■ **Work to complete**:
Report each line below that carries the word "assert".

■ **Dataset entries**:
Lemma classList_contains_add (tok : jsstring) (l : DOMTokenList) :
  classList_contains tok (classList_add tok l) = true.
Proof.
  unfold classList_add.
  destruct (classList_contains tok l) eqn:E; [assumption|].
  unfold classList_contains; rewrite existsb_app; simpl.
  now rewrite eqb_refl, orb_true_r.
Qed.

Lemma classList_remove_twice (tok : jsstring) (l : DOMTokenList) :
  classList_remove tok (classList_remove tok l) = classList_remove tok l.
Proof.
  unfold classList_remove.
  induction l as [|t l IH]; simpl; [reflexivity|].
  destruct (Js.eqb tok t) eqn:E; simpl; [assumption|].
  now rewrite E, IH.
Qed.

Lemma classList_add_twice (tok : jsstring) (l : DOMTokenList) :
  classList_add tok (classList_add tok l) = classList_add tok l.
Proof.
  unfold classList_add at 1.
  now rewrite classList_contains_add.
Qed.

(** ** The UI state controller *)

Lemma setLoading_true_fields (s : State) :
  loader_visible (setLoading true s) = true
  /\ generateBtn_disabled (setLoading true s) = true
  /\ promptInput_disabled (setLoading true s) = true
  /\ imageUpload_disabled (setLoading true s) = true.
Proof.
  destruct s; unfold loader_visible; simpl.
  rewrite classList_contains_remove. repeat split.
Qed.

Lemma setLoading_false_fields (s : State) :
  loader_visible (setLoading false s) = false
  /\ promptInput_disabled (setLoading false s) = false
  /\ imageUpload_disabled (setLoading false s) = false
  /\ generateBtn_disabled (setLoading false s)
     = match selectedFile s with Some _ => false | None => true end.
Proof.
  destruct s; unfold loader_visible; simpl.
  rewrite classList_contains_add. repeat split.
Qed.

(** C7: [setLoading(true)] shows the loader and disables the submit button,
    the prompt input and the file input whatever the state was;
    [setLoading(false)] hides the loader, enables the prompt input and the
    file input whatever the state was, and leaves the submit button enabled
    exactly when [selectedFile] holds a file. *)
Theorem setLoading_controls (s : State) :
  (loader_visible (setLoading true s) = true
   /\ generateBtn_disabled (setLoading true s) = true
   /\ promptInput_disabled (setLoading true s) = true
   /\ imageUpload_disabled (setLoading true s) = true)
  /\
  (loader_visible (setLoading false s) = false
   /\ promptInput_disabled (setLoading false s) = false
   /\ imageUpload_disabled (setLoading false s) = false
   /\ (generateBtn_disabled (setLoading false s) = false
       <-> exists file, selectedFile s = Some file)).
Proof.
  split; [apply setLoading_true_fields|].
  destruct (setLoading_false_fields s) as (Hl & Hp & Hi & Hg).
  repeat split; try assumption; rewrite Hg.
  - destruct (selectedFile s) as [file|]; [now exists file|discriminate].
  - now intros [file ->].
Qed.

(** C9: calling [setLoading] twice in a row with the same argument leaves the
    page (loader classes and the three disabled flags included) as one call
    does; the selection is not touched by the call. *)
Theorem setLoading_idempotent (b : bool) (s : State) :
  setLoading b (setLoading b s) = setLoading b s
  /\ selectedFile (setLoading b s) = selectedFile s.
Proof.
  destruct s, b; simpl; split; try reflexivity.
  - now rewrite classList_remove_twice.
  - now rewrite classList_add_twice.
Qed.

(** ** The file input *)

(** C10: a [change] event with no file list or an empty one changes nothing:
    the handler ends at once, starts no read, and the page state (the
    selected file, the preview, the submit button) is the one it found. *)
Theorem on_change_without_files (s : State) (env : Env) :
  imageUpload_files s = None \/ imageUpload_files s = Some [] ->
  on_change s = (Finished, s, []) /\ run on_change env s = (s, []).
Proof.
  intros H. unfold run, on_change, bind, get.
  destruct H as [H|H]; rewrite H; simpl; split; reflexivity.
Qed.

Lemma on_change_without_files_witness :
  on_change cancelled_dialog_state = (Finished, cancelled_dialog_state, []).
Proof.
  refine (proj1 (on_change_without_files cancelled_dialog_state
                   (quiet_env (ReadLoad []) (Rejected (OtherValue []))) _)).
  right; reflexivity.
Defined.

(** ** The click handler: validation *)

Arguments lit : simpl never.
Arguments setLoading : simpl never.
Arguments displayError : simpl never.

(** C1: a click with no selected file shows "Please upload an image first.";
    a click with a file but a prompt that is empty once trimmed shows
    "Please enter a prompt.": the placeholder of the result area is
    displayed with the text "Error: " followed by the message, in the error
    colour, and the result image is hidden.  Either way the handler ends
    right there: its only call is the one to [displayError], so the loader
    is not shown, the controls are as they were, no read is started and no
    request is built or sent.  The file test comes first: with neither file
    nor prompt the upload message is the one shown. *)
Theorem on_click_validation (s : State) (env : Env) :
  selectedFile s = None \/ Js.trim (promptInput_value s) = [] ->
  let message :=
    match selectedFile s with
    | None => lit "Please upload an image first."
    | Some _ => lit "Please enter a prompt."
    end in
  on_click s = (Finished, displayError message s, [CallDisplayError message])
  /\ run on_click env s = (displayError message s, [CallDisplayError message])
  /\ loading_calls (snd (run on_click env s)) = []
  /\ read_calls (snd (run on_click env s)) = []
  /\ network_calls (snd (run on_click env s)) = []
  /\ loader_visible (fst (run on_click env s)) = loader_visible s
  /\ resultPlaceholder_textContent (fst (run on_click env s))
     = lit "Error: " ++ message
  /\ resultPlaceholder_style_display (fst (run on_click env s)) = lit "block"
  /\ resultPlaceholder_style_color (fst (run on_click env s))
     = lit "var(--error-color)"
  /\ resultImage_style_display (fst (run on_click env s)) = lit "none"
  /\ generateBtn_disabled (fst (run on_click env s)) = generateBtn_disabled s
  /\ promptInput_disabled (fst (run on_click env s)) = promptInput_disabled s
  /\ imageUpload_disabled (fst (run on_click env s)) = imageUpload_disabled s.
Proof.
  intros H message.
  assert (E : on_click s = (Finished, displayError message s, [CallDisplayError message])).
  { unfold on_click, bind, get, message.
    destruct (selectedFile s) as [file|] eqn:Hsel; [|reflexivity].
    destruct H as [H|H]; [discriminate|].
    rewrite H; reflexivity. }
  assert (R : run on_click env s = (displayError message s, [CallDisplayError message])).
  { unfold run; rewrite E; reflexivity. }
  rewrite R; simpl.
  split; [assumption|]. split; [reflexivity|].
  generalize message. intros m. destruct s; repeat split.
Qed.

Lemma on_click_validation_witness :
  resultPlaceholder_textContent
    (fst (run on_click (mkEnv (ReadLoad []) (Rejected (OtherValue [])) id id)
              (set_promptInput_value (lit "  ") sample_state)))
  = lit "Error: Please enter a prompt."
  /\ snd (run on_click (mkEnv (ReadLoad []) (Rejected (OtherValue [])) id id)
               (set_promptInput_value (lit "  ") sample_state))
     = [CallDisplayError (lit "Please enter a prompt.")].
Proof.
  pose proof (on_click_validation
                (set_promptInput_value (lit "  ") sample_state)
                (mkEnv (ReadLoad []) (Rejected (OtherValue [])) id id)
                (or_intror eq_refl)) as H.
  cbv zeta in H.
  destruct H as (_ & Hrun & _ & _ & _ & _ & Htext & _).
  split; [exact Htext|].
  rewrite Hrun. reflexivity.
Defined.

(** ** The click handler: a submission that passes validation *)

Lemma scan_parts_first (ps : list Part) (s : State) :
  scan_parts ps s =
    match first_inlineData ps with
    | Some blob =>
        (true,
         set_resultImage_style_display (lit "block")
           (set_resultImage_src
              (lit "data:" ++ mimeType blob ++ lit ";base64," ++ data blob) s),
         [])
    | None => (false, s, [])
    end.
Proof.
  induction ps as [|part rest IH]; simpl; [reflexivity|].
  destruct (inlineData part) as [blob|]; [reflexivity|apply IH].
Qed.
(** C2 at a failing input: the upstream body breaks off after the chunk
    [a].  The stream handed to the caller yields [a] and then lets the
    exception escape: nothing is logged and no error event is yielded.
    The generator [generate], which the program defines and never uses,
    ends the same stream with an error event. *)
Theorem mid_stream_failure_escapes :
  let e := mkExn ChunkedEncodingError "Connection broken" in
  let g := GYield "a" (GRaise e) in
  let unused :=
    generate base up_broken_stream clock quote
      "http://localhost:9997/v1/events" [("Accept", "text/event-stream")]
      "" sse_request in
  fst (run_proxy up_broken_stream "v1/events" sse_request [])
  = Ok (Response (BodyStream g) 200
          [("Content-Type", "text/event-stream");
           ("Cache-Control", "no-cache"); ("Connection", "keep-alive")]
          (Some "text/event-stream"))
  /\ gen_items g = ["a"] /\ gen_end g = Some e /\ gen_events g = []
  /\ error_lines (snd (run_proxy up_broken_stream "v1/events" sse_request []))
     = []
  /\ gen_items unused
     = ["a"; sse_error quote "Streaming error" "Connection broken"]
  /\ gen_end unused = None.
Proof.
  vm_compute. repeat split; reflexivity.
Qed.

(** C6 at a failing input: the upstream sends its own Cache-Control and
    Connection headers.  The Connection header is replaced, the
    Cache-Control header is not: the response carries the upstream's
    value first and [no-cache] after it. *)
Theorem upstream_cache_control_survives :
  let hs := [("Cache-Control", "max-age=3600");
             ("Content-Type", "text/event-stream");
             ("Cache-Control", "no-cache"); ("Connection", "keep-alive")] in
  fst (run_proxy up_cached "v1/events" sse_request [])
  = Ok (Response (BodyStream (GYield "a" (GYield "b" (GYield "c" GReturn))))
          200 hs (Some "text/event-stream"))
  /\ headers_get hs "Cache-Control" "" = "max-age=3600"
  /\ filter (fun kv => String.eqb (Str.lower (fst kv)) "cache-control") hs
     = [("Cache-Control", "max-age=3600"); ("Cache-Control", "no-cache")]
  /\ filter (fun kv => String.eqb (Str.lower (fst kv)) "connection") hs
     = [("Connection", "keep-alive")].
Proof.
  vm_compute. repeat split; reflexivity.
Qed.

(** *** The buffered path *)

(** C7 fails as stated for a timeout that is also a connection error: a
    connect timeout is answered with 502, not 504. *)
Lemma connect_timeout_is_502 :
  is_Timeout (mkExn ConnectTimeout "Connection to localhost timed out")
  = true
  /\ fst (run_proxy up_connect_timeout "v1/models" plain_request [])
     = Ok (JsonStatus
             [("error", "Connection error");
              ("message",
               "Unable to connect to llama.cpp server at http://localhost:9997")]
             502)
  /\ ~ timeout_answered_504 base Json.loads up_connect_timeout clock quote
         "v1/models" plain_request.
Proof.
  split; [reflexivity|]. split; [vm_compute; reflexivity|].
  intros H.
  destruct (H (mkExn ConnectTimeout "Connection to localhost timed out") []
              eq_refl eq_refl eq_refl)
    as (payload & tr' & Hrun).
  vm_compute in Hrun. discriminate Hrun.
Qed.

Lemma buffered_failure_response_witness :
  exists tr',
    run_proxy up_read_timeout "v1/models" plain_request []
    = (Ok (JsonStatus
             [("error", "Timeout error");
              ("message", "Request to llama.cpp server timed out")] 504),
       tr').
Proof.
  destruct (buffered_failure_response base Json.loads up_read_timeout clock
              quote "v1/models" plain_request []
              (mkExn ReadTimeout "Read timed out"))
    as (kind & message & st & tr' & Hrun & _ & _ & _ & Ht & _).
  - vm_compute; reflexivity.
  - vm_compute; reflexivity.
  - vm_compute; reflexivity.
  - destruct (Ht eq_refl eq_refl) as (-> & -> & ->).
    exists ([] +++ tr'). exact Hrun.
Defined.

Lemma buffered_round_trip_witness :
  exists tr',
    run_proxy up_hello "v1/models" plain_request []
    = (Ok (Response (BodyBytes "hello") 200 [("X-Test", "1")] None), tr')
    /\ map call_headers (upstream_calls tr')
       = [[("Accept", "*/*"); ("X-Trace", "7")]].
Proof.
  destruct (buffered_round_trip base Json.loads up_hello clock quote
              "v1/models" plain_request []
              (mkResponse 200 "OK"
                 [("X-Test", "1"); ("Content-Length", "5");
                  ("Connection", "close")]
                 "hello" (mkIter ["hello"] None)))
    as (hs & tr' & Hrun & Hcalls & _ & _ & _ & -> & _).
  - vm_compute; reflexivity.
  - vm_compute; reflexivity.
  - repeat constructor; simpl; intuition discriminate.
  - vm_compute; reflexivity.
  - exists tr'. split; [exact Hrun|]. rewrite Hcalls. vm_compute; reflexivity.
Defined.

(** C9 at a failing input: [GET /v1/models?a=1].  The url of the upstream
    call carries the query string as received, and the same call carries
    the parsed query again as [params]; the URL that [requests] sends has
    the parameter twice, the second copy encoded anew. *)
Theorem query_sent_twice :
  let tr := snd (run_proxy up_hello "v1/models" plain_request []) in
  map call_url (upstream_calls tr) = ["http://localhost:9997/v1/models?a=1"]
  /\ map call_params (upstream_calls tr) = [[("a", "1")]]
  /\ map Url.prepared_url (upstream_calls tr)
     = ["http://localhost:9997/v1/models?a=1&a=1"].
Proof.
  vm_compute. repeat split; reflexivity.
Qed.

(* ------------------------------------------------------------------ *)
(** ** Further runs on concrete requests *)

Lemma accept_header_forces_stream_witness :
  Json.loads (data accept_over_body_request)
  = Some (PDict [("stream", PBool false)])
  /\ is_streaming_request Json.loads accept_over_body_request []
     = (Ok (PBool true), []).
Proof.
  split; [vm_compute; reflexivity|].
  apply (accept_header_forces_stream Json.loads accept_over_body_request []
           [("Host", "localhost:8080"); ("Content-Type", "application/json")]
           [] "Accept" "text/html, text/event-stream;q=0.9"
           "text/html, " "text/event-stream" ";q=0.9").
  - reflexivity.
  - reflexivity.
  - simpl. intros k' v' [H|[H|[]]]; injection H as <- _; discriminate.
  - left; reflexivity.
  - reflexivity.
Defined.

Lemma stream_param_any_case_witness :
  is_streaming_request Json.loads upper_query_request []
  = (Ok (PBool true), []).
Proof.
  apply (stream_param_any_case Json.loads upper_query_request []).
  simpl. right; right; left; reflexivity.
Defined.

Lemma classifier_returns_stream_value_witness :
  is_streaming_request Json.loads string_false_request []
  = (Ok (PStr "false"), [])
  /\ wants_stream Json.loads string_false_request = true.
Proof.
  apply (classifier_returns_stream_value Json.loads string_false_request []
           [("stream", PStr "false")]); vm_compute; reflexivity.
Defined.

Lemma non_mapping_body_ignored_witness :
  is_streaming_request Json.loads list_body_request []
  = (Ok (PBool false), []).
Proof.
  apply (non_mapping_body_ignored Json.loads list_body_request []
           (PList [PDict [("stream", PBool true)]])).
  - vm_compute; reflexivity.
  - intros d; discriminate.
Defined.

Lemma no_signal_is_buffered_witness :
  is_streaming_request Json.loads bare_request [] = (Ok (PBool false), [])
  /\ wants_stream Json.loads bare_request = false.
Proof.
  apply (no_signal_is_buffered Json.loads bare_request []).
  - simpl. intros k v [H|[H|[]]]; injection H as <- _; discriminate.
  - simpl. tauto.
  - right. exists [("input", PStr "hi")]. split; [vm_compute; reflexivity|].
    simpl. intros v [H|[]]. discriminate H.
Defined.

Lemma streaming_response_headers_witness :
  exists b mt tr',
    run_proxy up_untyped_stream "v1/events" sse_request []
    = (Ok (Response b 200
             [("X-Test", "1"); ("Cache-Control", "no-cache");
              ("Connection", "keep-alive")] mt), tr').
Proof.
  destruct (streaming_response_headers base Json.loads up_untyped_stream
              clock quote "v1/events" sse_request []
              (mkResponse 200 "OK"
                 [("Content-Length", "3"); ("Transfer-Encoding", "chunked");
                  ("CONNECTION", "close"); ("X-Test", "1")]
                 "" (mkIter ["a"; ""; "b"] None)))
    as (b & hs & mt & tr' & Hrun & -> & _).
  - vm_compute; reflexivity.
  - vm_compute; reflexivity.
  - vm_compute; reflexivity.
  - exists b, mt, tr'. exact Hrun.
Defined.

■ **Your response**:
  assert (E : on_click s = (Finished, displayError message s, [CallDisplayError message])).
  assert (R : run on_click env s = (displayError message s, [CallDisplayError message])).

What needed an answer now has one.